Es brodelt im sonst friedlichen und prosperierenden Tessin. Der Brotneid schürt Fremdenfeindlichkeit. Und bezeichnend: Die Extremisten hie- und jenseits der Grenze sind ideologisch einander sehr verwandt. Im Tessin hetzt die dortige Lega gegen die Frontalieri-Flut, in der Lombardei ist es die italienische Lega, die sich zum Anwalt ihrer Frontalieri aufwirft. Wir hatten einen solchen Lega-Senator mit unserer Delegation. Er wohnt selbst in der Schweiz (in Locarno), und die Frontalieri aus den nahen Provinzen Como, Lecco und Sondrio sind seine Wahlkundschaft.

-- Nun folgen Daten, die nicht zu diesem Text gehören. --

(** The crash comes right after the header write: block 100 has its new value. *)
Lemma commit_crash_atomic_witness :
  exists w, wp commit (fun _ _ a' => a_hist a' = [] ++ w) sample_k sample_a /\
    forall w1 w2 D', w1 ++ w2 = w -> length w1 = 2%nat ->
      reboots (fresh_kst tt) fresh_sb (replay w1 fresh_disk) D' -> D' 100 = new_block.
Proof.
  destruct (commit_crash_atomic sample_k (fresh_kst tt) fresh_sb sample_a sample_view fresh_disk
              [] [100] sample_tx fresh_disk_ok eq_refl sample_disjoint) as (w & Hw & Hc).
  - simpl. lia.
  - reflexivity.
  - exists w. split; [exact Hw|]. intros w1 w2 D' E Hl R.
    destruct (Hc w1 w2 E) as [_ Hd]. rewrite (Hd D' 100 R).
    + rewrite Hl. simpl. unfold sample_view. by rewrite fn_lookup_insert.
    + right. simpl. lia.
Defined.

Lemma end_op_durable_witness :
  wp end_op (fun _ k' a' => lh_n (k_log k') = 0 /\ a_disk a' 100 = new_block) sample_k sample_a.
Proof.
  eapply wp_mono.
  - apply (end_op_durable sample_k sample_a sample_view fresh_disk [] [100] sample_tx sample_disjoint);
      [simpl; lia|reflexivity|reflexivity].
  - intros [] k' a' (Hn & _ & _ & _ & _ & Hd). split; [exact Hn|].
    destruct (Hd 100) as [Hd' _]; [right; simpl; lia|]. rewrite Hd'. apply fn_lookup_insert.
Defined.

Definition fresh_sys : lsys (U := unit) := LSys (fresh_kst tt) (boot_abio fresh_disk) [].

Lemma fresh_sys_init : lsys_init fresh_sys.
Proof.
  exists fresh_disk, []. split; [apply boot_bt, fresh_disk_ok|]. simpl.
  split; [done|]. split; [done|]. split; [done|]. split; [done|]. split; [done|].
  split; [lia|]. unfold LOGSIZE, MAXOPBLOCKS. lia.
Qed.

(** kernel/sleeplock.c on the lock of an inode. *)
Definition ilk_acquire (ip : nat) : K U unit :=
  x ← kinode ip;
  pid ← kget k_pid;
  if locked (i_lock x) then ksleep else imod ip (set_i_lock (SleepLock true pid)).
Definition ilk_release (ip : nat) : K U unit := imod ip (set_i_lock (SleepLock false 0)).
Definition ilk_holding (ip : nat) : K U bool :=
  x ← kinode ip;
  pid ← kget k_pid;
  mret (locked (i_lock x) && (lk_pid (i_lock x) =? pid)).

Definition NINODEn : nat := Z.to_nat NINODE.

Fixpoint iinit_loop (n i : nat) : K U unit :=
  match n with
  | O => mret tt
  | S n => imod i (set_i_lock (SleepLock false 0));; iinit_loop n (S i)
  end.
Definition iinit : K U unit := iinit_loop NINODEn 0.

(** [struct dinode] as bytes. *)
Definition dinode_enc (x : inode) : bytes :=
  le_bytes 2 (i_type x) ++ le_bytes 2 (i_major x) ++ le_bytes 2 (i_minor x) ++
  le_bytes 2 (i_nlink x) ++ le_bytes 4 (i_size x) ++ mjoin (le_bytes 4 <$> i_addrs x).
Definition short_at (d : bytes) (off : Z) : Z := i16 (le_val (sub_bytes d off 2)).
Definition dinode_dec (d : bytes) (off : Z) (x : inode) : inode :=
  Inode (i_dev x) (i_inum x) (i_ref x) (i_lock x) (i_valid x)
    (short_at d off) (short_at d (off + 2)) (short_at d (off + 4)) (short_at d (off + 6))
    (le_val (sub_bytes d (off + 8) 4))
    ((fun i => le_val (sub_bytes d (off + 12 + 4 * i) 4)) <$> seqZ 0 (NDIRECT + 2)).
(** [(struct dinode* )bp->data + inum % IPB] *)
Definition dinode_off (inum : Z) : Z := DINODE_SIZE * (inum mod IPB).

(** The table scan of [iget]: the first referenced entry of [(dev, inum)] and
    the first free one met before it. *)
Fixpoint iget_scan (n i : nat) (t : nat -> inode) (dev inum : Z) (empty : option nat)
    : option nat * option nat :=
  match n with
  | O => (None, empty)
  | S n =>
      if (i_ref (t i) >? 0) && (i_dev (t i) =? dev) && (i_inum (t i) =? inum) then (Some i, empty)
      else iget_scan n (S i) t dev inum
             (match empty with
              | Some _ => empty
              | None => if i_ref (t i) =? 0 then Some i else None
              end)
  end.

Definition iget (dev inum : Z) : K U nat :=
  t ← kget k_itable;
  match iget_scan NINODEn 0 t dev inum None with
  | (Some ip, _) => imod ip (fun x => set_i_ref (i_ref x + 1) x);; mret ip
  | (None, None) => kpanic "iget: no inodes"
  | (None, Some ip) => imod ip (set_i_id dev inum 1 false);; mret ip
  end.

Definition idup (ip : nat) : K U nat :=
  imod ip (fun x => set_i_ref (i_ref x + 1) x);; mret ip.

Definition ialloc_step (dev type inum : Z) : K U (option nat) :=
  sb ← kget k_sb;
  bp ← kbread dev (IBLOCK inum sb);
  d ← kdata bp;
  if short_at d (dinode_off inum) =? 0 then
    kset_data bp (put (put d (dinode_off inum) (zeros DINODE_SIZE)) (dinode_off inum) (le_bytes 2 type));;
    log_write bp;;
    kbrelse bp;;
    ip ← iget dev inum;
    mret (Some ip)
  else kbrelse bp;; mret None.

Definition ialloc (dev type : Z) : K U (option nat) :=
  sb ← kget k_sb;
  r ← kfor (Z.to_nat (sb_ninodes sb - 1)) 1 1 (ialloc_step dev type);
  match r with
  | Some ip => mret (Some ip)
  | None => kprintf "ialloc: no inodes";; mret None
  end.

Definition iupdate (ip : nat) : K U unit :=
  x ← kinode ip;
  sb ← kget k_sb;
  bp ← kbread (i_dev x) (IBLOCK (i_inum x) sb);
  d ← kdata bp;
  kset_data bp (put d (dinode_off (i_inum x)) (dinode_enc x));;
  log_write bp;;
  kbrelse bp.

Definition ilock (p : option nat) : K U unit :=
  match p with
  | None => kpanic "ilock"
  | Some ip =>
      x ← kinode ip;
      if i_ref x <? 1 then kpanic "ilock" else
      ilk_acquire ip;;
      if i_valid x then mret tt else
      sb ← kget k_sb;
      bp ← kbread (i_dev x) (IBLOCK (i_inum x) sb);
      d ← kdata bp;
      imod ip (dinode_dec d (dinode_off (i_inum x)));;
      kbrelse bp;;
      imod ip (set_i_valid true);;
      x ← kinode ip;
      if i_type x =? 0 then kpanic "ilock: no type" else mret tt
  end.

Definition iunlock (p : option nat) : K U unit :=
  match p with
  | None => kpanic "iunlock"
  | Some ip =>
      h ← ilk_holding ip;
      x ← kinode ip;
      if negb h || (i_ref x <? 1) then kpanic "iunlock" else ilk_release ip
  end.

(** * Inode content *)

(** Entry [i] of the table of block addresses in block [addr], filled by
    [balloc] if it is zero. *)
Definition bmap_entry (dev addr i : Z) : K U Z :=
  bp ← kbread dev addr;
  a ← kdata bp;
  r ← (if word_at a i =? 0 then
         b ← balloc dev;
         (if negb (b =? 0) then
            a ← kdata bp;
            kset_data bp (put_word a i b);;
            log_write bp
          else mret tt);;
         mret b
       else mret (word_at a i));
  kbrelse bp;;
  mret r.

(** [ip->addrs[i]], filled by [balloc] if it is zero. *)
Definition bmap_addr (ip : nat) (i : Z) : K U Z :=
  x ← kinode ip;
  if i_addr x i =? 0 then
    addr ← balloc (i_dev x);
    if addr =? 0 then mret 0 else
    imod ip (set_i_addr i addr);;
    mret addr
  else mret (i_addr x i).

Definition bmap (ip : nat) (bn : Z) : K U Z :=
  if bn <? NDIRECT then bmap_addr ip bn
  else
    let bn := bn - NDIRECT in
    if bn <? NINDIRECT then
      addr ← bmap_addr ip NDIRECT;
      if addr =? 0 then mret 0 else
      x ← kinode ip;
      bmap_entry (i_dev x) addr bn
    else
      let bn := bn - NINDIRECT in
      if bn <? DOUBLEINDIRECT then
        addr ← bmap_addr ip (NDIRECT + 1);
        if addr =? 0 then mret 0 else
        x ← kinode ip;
        addr ← bmap_entry (i_dev x) addr (bn / NINDIRECT);
        bmap_entry (i_dev x) addr (bn mod NINDIRECT)
      else kpanic "bmap: out of range".

(** [if(a[j]) bfree(ip->dev, a[j]);] for every entry of the table in [bp]. *)
Definition free_entries (dev : Z) (bp : bufid) : K U unit :=
  kiter (Z.to_nat NINDIRECT) 0 (fun j =>
    a ← kdata bp;
    if negb (word_at a j =? 0) then bfree dev (word_at a j) else mret tt).

Definition itrunc_direct (ip : nat) (i : Z) : K U unit :=
  x ← kinode ip;
  if negb (i_addr x i =? 0) then
    bfree (i_dev x) (i_addr x i);;
    imod ip (set_i_addr i 0)
  else mret tt.

Definition itrunc_indirect (ip : nat) : K U unit :=
  x ← kinode ip;
  if negb (i_addr x NDIRECT =? 0) then
    bp ← kbread (i_dev x) (i_addr x NDIRECT);
    free_entries (i_dev x) bp;;
    kbrelse bp;;
    bfree (i_dev x) (i_addr x NDIRECT);;
    imod ip (set_i_addr NDIRECT 0)
  else mret tt.

(** The second-level table [a[j]] is read and freed whether or not it is
    there. *)
Definition itrunc_double (ip : nat) : K U unit :=
  x ← kinode ip;
  if negb (i_addr x (NDIRECT + 1) =? 0) then
    bp ← kbread (i_dev x) (i_addr x (NDIRECT + 1));
    kiter (Z.to_nat NINDIRECT) 0 (fun j =>
      a ← kdata bp;
      bpj ← kbread (i_dev x) (word_at a j);
      free_entries (i_dev x) bpj;;
      kbrelse bpj;;
      a ← kdata bp;
      bfree (i_dev x) (word_at a j));;
    kbrelse bp;;
    bfree (i_dev x) (i_addr x (NDIRECT + 1));;
    imod ip (set_i_addr (NDIRECT + 1) 0)
  else mret tt.

Definition itrunc (ip : nat) : K U unit :=
  kiter (Z.to_nat NDIRECT) 0 (itrunc_direct ip);;
  itrunc_indirect ip;;
  itrunc_double ip;;
  imod ip (set_i_size 0);;
  iupdate ip.

Definition iput (ip : nat) : K U unit :=
  x ← kinode ip;
  (if (i_ref x =? 1) && i_valid x && (i_nlink x =? 0) then
     ilk_acquire ip;;
     itrunc ip;;
     imod ip (set_i_type 0);;
     iupdate ip;;
     imod ip (set_i_valid false);;
     ilk_release ip
   else mret tt);;
  imod ip (fun x => set_i_ref (i_ref x - 1) x).

Definition iunlockput (ip : nat) : K U unit := iunlock (Some ip);; iput ip.

(** [struct stat], kernel/stat.h. *)
Record stat := Stat { st_dev : Z; st_ino : Z; st_type : Z; st_nlink : Z; st_size : Z }.
Definition stati (ip : nat) : K U stat :=
  x ← kinode ip;
  mret (Stat (i32 (i_dev x)) (i_inum x) (i_type x) (i_nlink x) (i_size x)).

(** Where [readi] puts the bytes: a user address, or a kernel buffer whose
    content is given back. *)
Inductive dest := UserDst (va : Z) | KernelDst.
(** Where [writei] takes them from. *)
Inductive source := UserSrc (va : Z) | KernelSrc (d : bytes).

(** [either_copyout(user_dst, dst + tot, src, len)], kernel/proc.c. *)
Definition either_copyout (dst : dest) (tot : Z) (src : bytes) : K U bool :=
  match dst with
  | KernelDst => mret true
  | UserDst va =>
      m ← kget k_mem;
      let (m', ok) := copyout m (u64 (va + tot)) src in
      kmod (set_k_mem m');;
      mret ok
  end.

(** [either_copyin(dst, user_src, src + tot, len)]: the bytes stored. *)
Definition either_copyin (src : source) (tot len : Z) : K U (bytes * bool) :=
  match src with
  | KernelSrc d => mret (sub_bytes d tot len, true)
  | UserSrc va =>
      m ← kget k_mem;
      mret (copyin m (u64 (va + tot)) len)
  end.

(** The loop of [readi]; [acc] is what a kernel destination has received.  The
    result is the returned [int]. *)
Fixpoint readi_loop (fuel : nat) (ip : nat) (dst : dest) (tot off n : Z) (acc : bytes)
    : K U (Z * bytes) :=
  match fuel with
  | O => kfuel
  | S fuel =>
      if tot <? n then
        addr ← bmap ip (off / BSIZE);
        if addr =? 0 then mret (tot, acc) else
        x ← kinode ip;
        bp ← kbread (i_dev x) addr;
        let m := Z.min (n - tot) (BSIZE - off mod BSIZE) in
        d ← kdata bp;
        let chunk := sub_bytes d (off mod BSIZE) m in
        ok ← either_copyout dst tot chunk;
        if negb ok then kbrelse bp;; mret (-1, acc)
        else
          kbrelse bp;;
          readi_loop fuel ip dst (tot + m) (off + m) n (acc ++ chunk)
      else mret (tot, acc)
  end.

(** Iterations of a loop over [n] bytes in chunks of at most a block, plus the
    final test. *)
Definition chunks (n : Z) : nat := Z.to_nat (n / BSIZE) + 3.

Definition readi (ip : nat) (dst : dest) (off n : Z) : K U (Z * bytes) :=
  x ← kinode ip;
  if (off >? i_size x) || (u32 (off + n) <? off) then mret (0, [])
  else
    let n := if u32 (off + n) >? i_size x then i_size x - off else n in
    readi_loop (chunks n) ip dst 0 off n [].

(** The loop of [writei]: the returned count and the final offset. *)
Fixpoint writei_loop (fuel : nat) (ip : nat) (src : source) (tot off n : Z) : K U (Z * Z) :=
  match fuel with
  | O => kfuel
  | S fuel =>
      if tot <? n then
        addr ← bmap ip (off / BSIZE);
        if addr =? 0 then mret (tot, off) else
        x ← kinode ip;
        bp ← kbread (i_dev x) addr;
        let m := Z.min (n - tot) (BSIZE - off mod BSIZE) in
        c ← either_copyin src tot m;
        d ← kdata bp;
        kset_data bp (put d (off mod BSIZE) c.1);;
        if negb c.2 then kbrelse bp;; mret (tot, off)
        else
          log_write bp;;
          kbrelse bp;;
          writei_loop fuel ip src (tot + m) (off + m) n
      else mret (tot, off)
  end.

Definition writei (ip : nat) (src : source) (off n : Z) : K U Z :=
  x ← kinode ip;
  if (off >? i_size x) || (u32 (off + n) <? off) then mret (-1)
  else if u32 (off + n) >? MAXFILE * BSIZE then mret (-1)
  else
    r ← writei_loop (chunks n) ip src 0 off n;
    x ← kinode ip;
    (if r.2 >? i_size x then imod ip (set_i_size r.2) else mret tt);;
    iupdate ip;;
    mret r.1.

(** * Directories *)

(** A name in memory, read past its end as NULs. *)
Definition chars (s : bytes) (i : Z) : Z := default 0 (s !! Z.to_nat i).

Definition namecmp (s t : bytes) : Z := strncmp (chars s) (chars t) DIRSIZ.

(** [struct dirent]: the inode number and the name. *)
Definition DIRENT_SIZE : Z := 2 + DIRSIZ.
Definition de_inum (de : bytes) : Z := le_val (sub_bytes de 0 2).
Definition de_name (de : bytes) : bytes := sub_bytes de 2 DIRSIZ.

Bei aller Solidarität, die Arbeiterpendler verdienen, ich habe lernen müssen, dass die Sorge der Schweizer vor der Grenzpendler-Flut auch Verständnis verdient. Gegenwärtig wird an einer Reform bestehender Abkommen zwischen Schweiz und Italien gearbeitet. Die Tessiner Lega—Abgeordnete will alle bisherigen Vergünstigungen für die Italiener gestrichen wissen. „Unser“ lombardischer Lega-Senator (bei Gott kein Linker!) droht mit Demonstrationen, wenn nur ein „Grundrecht“ der Frontalieri in Frage gestellt werde. Was für die Betroffenen das Schlimmste wäre: Wenn nur Lega und Lega am Verhandlungstisch säßen.

Foto: Mit italienischen und Schweizer Parlamentariern im Luganer High-tec-Park mit dem leistungsstärksten Rechner-System Europas.